Method: An interim narrative analysis of outcomes at week 48 post-
NA discontinuation was performed. The primary endpoint for the
study is outcomes at week 96. Inclusion criteria for the study were
HBeAg-negative, non-cirrhotic & virological suppression for ≥ 18
months on NA therapy uninterrupted for ≥ 2 years. Criteria for
recommencing NA therapy were HBV DNA >2000 IU/mL with either
ALT >5× ULN for ≥ 16 weeks or ALT >10× ULN for ≥ 8 weeks, INR ≥ 1.5,
Bilirubin >2× ULN, ascites, hepatic encephalopathy and investigator
discretion.
Results: The cohort is fully enrolled and data are currently available
for 90/111 patients.

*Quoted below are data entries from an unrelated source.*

(* ===== verification/Samples.v ===== *)
(** * Sample states

    Small concrete free lists, requests and sessions.  The theorems of the
    following files are instantiated on them; the lemmas here show that the
    samples satisfy the invariants. *)

From S2P Require Import Prelude Addresses Extents Regions Requests FreeLists FreeListFacts.
From S2P Require Import FreeListMerge Admission AdmissionLaws Persistence Paged PagedEdits.
From S2P Require Import PagedFacts Snapshots Sessions SessionFacts.

Local Open Scope Z_scope.

(** A build with debug assertions. *)
Definition debug_build : Profile := true.

(** [100, 132), [4096, 8192), [8448, 8704) *)
Definition ext_a : Extent := mkRange 100 32 eq_refl.
Definition ext_b : Extent := mkRange 4096 4096 eq_refl.
Definition ext_c : Extent := mkRange 8448 256 eq_refl.

(** Extents outside them: one joins [ext_b] and [ext_c], the others are loose. *)
Definition ext_gap : Extent := mkRange 8192 256 eq_refl.
Definition ext_high : Extent := mkRange 20000 8 eq_refl.
Definition ext_next : Extent := mkRange 20008 8 eq_refl.

Definition sample_list : FreeList := mkFreeList [ext_a; ext_b; ext_c] 4384.
Definition other_list : FreeList := mkFreeList [ext_gap; ext_high] 264.

Definition page512 : FileSpacePageSize := mkPageSize 512 eq_refl.

Definition block_request : ReservationRequest :=
  ReservationRequest.for_block (ReservationRequest.new 300 Metadata).
Definition compound_request : ReservationRequest := ReservationRequest.new 40 RawData.

(** Deciding the invariants of closed terms. *)
Ltac closed_list :=
  repeat first [apply SSorted_nil | apply SSorted_cons | apply List.Forall_nil | apply List.Forall_cons];
  unfold gap, before, apart; vm_compute; intuition congruence.

Lemma sample_list_wf : wf sample_list.
Proof. split; [unfold canonical; closed_list|reflexivity]. Qed.

Lemma other_list_wf : wf other_list.
Proof. split; [unfold canonical; closed_list|reflexivity]. Qed.

Lemma gap_clear : clear_of ext_gap (regions sample_list).
Proof. unfold clear_of. closed_list. Qed.

Lemma sample_lists_ok : lists_ok [sample_list; other_list].
Proof.
  split; [repeat constructor; first [apply sample_list_wf|apply other_list_wf]|].
  unfold all_apart. simpl. closed_list.
Qed.
(** A written message is read back, with the manager addresses the writer kept. *)
Lemma parse_written widths info eoa rest :
  info_u64 info → info_writable widths info → info_eoa_pre_fsm info = Some eoa →
  zlen (info_bytes widths info eoa ++ rest) ≤ USIZE_MAX →
  parse_file_space_info widths (info_bytes widths info eoa ++ rest) =
  ok (mkFileSpaceInfo (info_strategy info) (info_persist info) (info_threshold info)
        (info_page_size info) (info_page_end_meta_threshold info) (Some eoa) (written_addrs info)).
Proof.
  intros (Ht & Hp & He & Hm) (Heoa & Hlen & H1 & H2 & H4) Hsome Hmax.
  assert (H3 : address_fits (offsets widths) eoa) by naive_solver.
  unfold parse_file_space_info. eapply read_u8.
  { unfold info_bytes. simpl. apply cursor_new. exact Hmax. }
  intros f' _ _. change (VERSION_1 =? VERSION_0) with false. change (VERSION_1 =? VERSION_1) with true.
  cbv iota. clear f'. unfold parse_version_1.
  pose proof (zlen_info_fixed widths info eoa) as Hz.
  unfold info_bytes in *. set (addr_bytes := concat _) in *.
  replace (_ ++ rest) with
    (([VERSION_1; strategy_code (info_strategy info); if info_persist info then 1 else 0]
      ++ lbytes (lengths widths) (info_threshold info)
      ++ lbytes (lengths widths) (page_bytes (info_page_size info))
      ++ le_bytes 2 (info_page_end_meta_threshold info)
      ++ obytes (offsets widths) (stored_bits (offsets widths) eoa)) ++ addr_bytes ++ rest) in *
    by by rewrite <- !app_assoc.
  set (head := _ ++ _ ++ _ ++ _ ++ obytes _ _) in *.
  rewrite zlen_app in *. pose proof (zlen_nonneg (addr_bytes ++ rest)).
  destruct (_ <? fixed_len widths) eqn:E; [lia|]. cbv zeta.
  assert (Hln : Z.to_nat (fixed_len widths) = length head) by (unfold zlen in Hz; lia).
  rewrite Hln, take_app_length, drop_app_length.
  assert (Hc : cursor (Fields.new head 1) (drop 1 head)).
  { split_and!; simpl; [lia|lia| |done]. rewrite Hz. unfold fixed_len.
    destruct (lengths widths), (offsets widths); simpl; lia. }
  unfold head in Hc at 2. simpl in Hc.
  eapply read_u8; [exact Hc|]. clear Hc. intros f1 Hc _.
  rewrite strategy_roundtrip. cbn [try_].
  eapply read_u8; [exact Hc|]. clear Hc. intros f2 Hc _.
  eapply read_length; [exact Hc|done|]. clear Hc. intros f3 Hc _.
  eapply read_length; [exact Hc|done|]. clear Hc. intros f4 Hc _.
  rewrite page_size_roundtrip. cbn [try_].
  eapply read_u16; [exact Hc|done|]. clear Hc. intros f5 Hc _.
  rewrite <- (app_nil_r (obytes _ _)) in Hc.
  eapply read_decoded; [exact Hc|done|]. clear Hc. intros f6 _ _.
  assert (Hper : negb ((if info_persist info then 1 else 0) =? 0) = info_persist info)
    by by destruct (info_persist info).
  rewrite Hper. unfold addr_bytes, written_addrs in *. destruct (info_persist info).
  - specialize (Hlen eq_refl). unfold ensure_len.
    set (ab := concat _) in *.
    assert (Hab : zlen ab = Z.of_nat NUM_FILE_FSM_MANAGERS * OffsetWidth.get (offsets widths)).
    { unfold ab, zlen. rewrite <- Hlen. clear. induction (info_manager_addrs info) as [|a l IH]; [done|].
      rewrite fmap_cons, concat_cons, length_app, length_le_bytes. cbn [length].
      rewrite Nat2Z.inj_add, IH, Z2Nat.id by (destruct (offsets widths); simpl; lia). lia. }
    pose proof (zlen_nonneg rest). pose proof (zlen_nonneg head).
    rewrite <- Hab, zlen_app in *.
    destruct (_ && _) eqn:El; [|exfalso; apply andb_false_iff in El; lia]. cbn [try_].
    rewrite <- Hlen, (read_addresses_ok _ _ _ rest); [done| |done].
    fold ab. apply cursor_new. rewrite zlen_app. lia.
  - by rewrite and_then_ok.
Qed.

(** The parser on arbitrary bytes. *)
Definition parsed_info_ok (widths : FormatWidths) (info : FileSpaceInfo) : Prop :=
  fits (LengthWidth.get (lengths widths)) (info_threshold info) ∧
  fits 2 (info_page_end_meta_threshold info) ∧
  Forall (address_fits (offsets widths)) (info_manager_addrs info) ∧
  match info_eoa_pre_fsm info with
  | Some eoa =>
    address_fits (offsets widths) eoa ∧
    length (info_manager_addrs info) = if info_persist info then NUM_FILE_FSM_MANAGERS else O
  | None => length (info_manager_addrs info) = if info_persist info then VERSION_0_MANAGERS else O
  end.

Lemma ensure_len_sound {T} data pos n (k : unit → exec T) (Q : T → Prop) :
  k tt ⇝? Q → try_ (ensure_len data pos n) k ⇝? Q.
Proof.
  intros Hk. unfold ensure_len. destruct (_ && _); [done|apply sound_fail].
Qed.

Lemma fits_one w : fits (LengthWidth.get w) 1.
Proof. unfold fits. destruct w; simpl; lia. Qed.

Lemma parse_info_sound widths data :
  Forall byte data → zlen data ≤ USIZE_MAX →
  parse_file_space_info widths data ⇝? parsed_info_ok widths.
Proof.
  intros Hb Hd. unfold parse_file_space_info.
  eapply safe_u8; [by apply valid_new|]. intros version f0 _ _ _.
  destruct (version =? VERSION_0); [|destruct (version =? VERSION_1); [|apply sound_fail]].
  - unfold parse_version_0. apply ensure_len_sound.
    eapply safe_u8; [by apply valid_new|]. intros code f1 _ Hv1 _.
    eapply safe_length; [done|]. intros t f2 Ht Hv2 _. cbv zeta. unfold parsed_info_ok.
    pose proof (fits_one (lengths widths)).
    destruct (code =? FILE_SPACE_ALL_PERSIST).
    { apply ensure_len_sound. eapply sound_bind; [by apply read_addresses_sound|].
      intros addrs [Hl Hf]. apply sound_ok. by split_and!. }
    repeat (match goal with |- context [if ?b then _ else _] => destruct b end;
            [apply sound_ok; by split_and!|]). apply sound_fail.
  - unfold parse_version_1. destruct (_ <? _) eqn:E; [apply sound_fail|]. cbv zeta.
    set (head := take _ _). set (managers := drop _ _).
    assert (Hbh : Forall byte head) by by apply Forall_take.
    assert (Hbm : Forall byte managers) by by apply Forall_drop.
    assert (Hzh : zlen head ≤ zlen data ∧ zlen managers ≤ zlen data).
    { unfold head, managers, zlen. rewrite length_take, length_drop. lia. }
    eapply safe_u8; [apply valid_new; [done|lia|lia]|]. intros code f1 _ Hv1 _.
    destruct (strategy_from_code code) as [s|e]; [|apply sound_fail]. cbn [try_].
    eapply safe_u8; [done|]. intros p f2 _ Hv2 _.
    eapply safe_length; [done|]. intros t f3 Ht Hv3 _.
    eapply safe_length; [done|]. intros ps f4 _ Hv4 _.
    destruct (FileSpacePageSize.try_from ps) as [pg|e]; [|apply sound_fail]. cbn [try_].
    eapply safe_u16; [done|]. intros pe f5 Hpe Hv5 _.
    eapply safe_decoded; [done|]. intros eoa f6 Heoa Hv6 _.
    destruct (negb (p =? 0)).
    + eapply sound_bind; [apply ensure_len_sound, read_addresses_sound, valid_new; (done || lia)|].
      intros addrs [Hl Hf]. apply sound_ok. by split_and!.
    + rewrite and_then_ok. apply sound_ok. by split_and!.
Qed.

(** Normalization gives a version 1 message; a parsed message of either version is
    writable again once normalized. *)
Lemma normalize_writable widths info eoa :
  parsed_info_ok widths info → address_fits (offsets widths) (Defined eoa) →
  fits (LengthWidth.get (lengths widths)) (page_bytes (info_page_size info)) →
  info_writable widths (normalize_file_space_info_to_v1 info eoa).
Proof.
  intros (Ht & _ & Hf & He) Heoa Hp. unfold normalize_file_space_info_to_v1, info_writable, written_addrs.
  destruct (info_eoa_pre_fsm info) as [a|] eqn:Ea.
  - destruct He as [Ha Hl]. rewrite Ea. split_and!; [by exists a| |done|done|by destruct (info_persist info)].
    intros Hper. by rewrite Hper in Hl.
  - destruct (info_persist info); simpl; split_and!; try done; try (by eexists).
    + intros _. unfold vec_resize. rewrite He. rewrite length_app, length_take, length_replicate, He. done.
    + unfold vec_resize. apply Forall_app_2; [by apply Forall_take|by apply Forall_replicate].
Qed.

(** Whatever was parsed is written and parsed again as its normalization. *)
Lemma normalized_reparses widths data info eoa rest :
  Forall byte data → zlen data ≤ USIZE_MAX → parse_file_space_info widths data = ok info →
  address_fits (offsets widths) (Defined eoa) →
  fits (LengthWidth.get (lengths widths)) (page_bytes (info_page_size info)) →
  ∃ bytes, serialize_file_space_info_v1 widths (normalize_file_space_info_to_v1 info eoa) = ok bytes ∧
    (zlen (bytes ++ rest) ≤ USIZE_MAX →
     parse_file_space_info widths (bytes ++ rest) = ok (normalize_file_space_info_to_v1 info eoa)).
Proof.
  intros Hb Hd Hparse Heoa Hpage. pose proof (sound_eq _ _ _ (parse_info_sound widths data Hb Hd) Hparse) as Hok.
  pose proof (normalize_writable widths info eoa Hok Heoa Hpage) as Hw.
  set (info' := normalize_file_space_info_to_v1 info eoa) in *.
  destruct Hok as (Ht & Hpe & Hm & He).
  assert (Hfit : ∀ a, address_fits (offsets widths) a → decoded_u64 a).
  { intros [a|] Ha; [|done]. by apply (offset_fits_u64 (offsets widths)), (stored_bits_fits _ (Defined a)). }
  assert (Hkept : fits 2 (info_page_end_meta_threshold info') ∧ written_addrs info' = info_manager_addrs info' ∧
    u64 (info_threshold info')).
  { assert (Hu : u64 (info_threshold info)) by (by eapply length_fits_u64).
    unfold info', normalize_file_space_info_to_v1, written_addrs. destruct (info_eoa_pre_fsm info).
    - split_and!; try done. destruct (info_persist info); [done|]. destruct He as [_ He]. symmetry. by apply length_zero_iff_nil.
    - destruct (info_persist info) eqn:E; simpl; rewrite ?E; done. }
  destruct Hkept as (Hpe' & Hwr & Hu').
  pose proof Hw as ((a & Hsome & Hfa) & _ & _ & _ & Hfm).
  assert (Hi : info_u64 info').
  { split_and!; [done|done|rewrite Hsome; by apply Hfit|]. rewrite <- Hwr. eapply Forall_impl; [exact Hfm|exact Hfit]. }
  destruct (serialize_info_cases widths info' Hi) as [[_ (a' & Ha' & Hser)]|[Hno _]]; [|done].
  exists (info_bytes widths info' a'). split; [done|]. intros Hz.
  rewrite (parse_written widths info' a' rest Hi Hw Ha' Hz), Hwr. destruct info'; simpl in *. by rewrite Ha'.
Qed.

End Facts.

At baseline, median age was 55 yrs, 58% were
male, 83% were Asian. Median HBsAg level was 699 (250–1819) IU/
mL. All patients were non-cirrhotic. Virological reactivation occurred
in all, with median time to detection 8 (4–12)weeks. Atweek 48, four
(4%) patients have experienced HBsAg loss, 42 (47%) had DNA
<2,000 IU/mL, 13 (14%) had DNA >2,000 and ALT >2× ULN, and 10
(11%) had restarted treatment. Patients who achieved HBsAg loss had
low baseline HBsAg levels (HBsAg loss: median baseline HBsAg level
= 3.1 IU/ml in HBsAg loss vs. 776 IU/mL in patients with no HBsAg
loss). The overall median reduction in HBsAg was 68 IU/mL at week
48. 21 (23%) have experienced an ALT flare >10× ULN. ALT flare was
associated with reduction in HBsAg level. Median reduction of
HBsAg level from the flare time-point to week 48 was 2800(106–6090) IU/mL (vs 41.7 IU/mL in patients with peak ALT <10× ULN,
p-value =<0.001).
Conclusion: In this interim analysis, stopping NA therapy was
associated with virological relapse, but at week 48 only 11% had
restarted NA therapy. ALT flare >10xULNwas observed in 23% andwas
associated with profound reductions in HBsAg levels, suggesting that
immunological flare may be important for achieving HBsAg loss.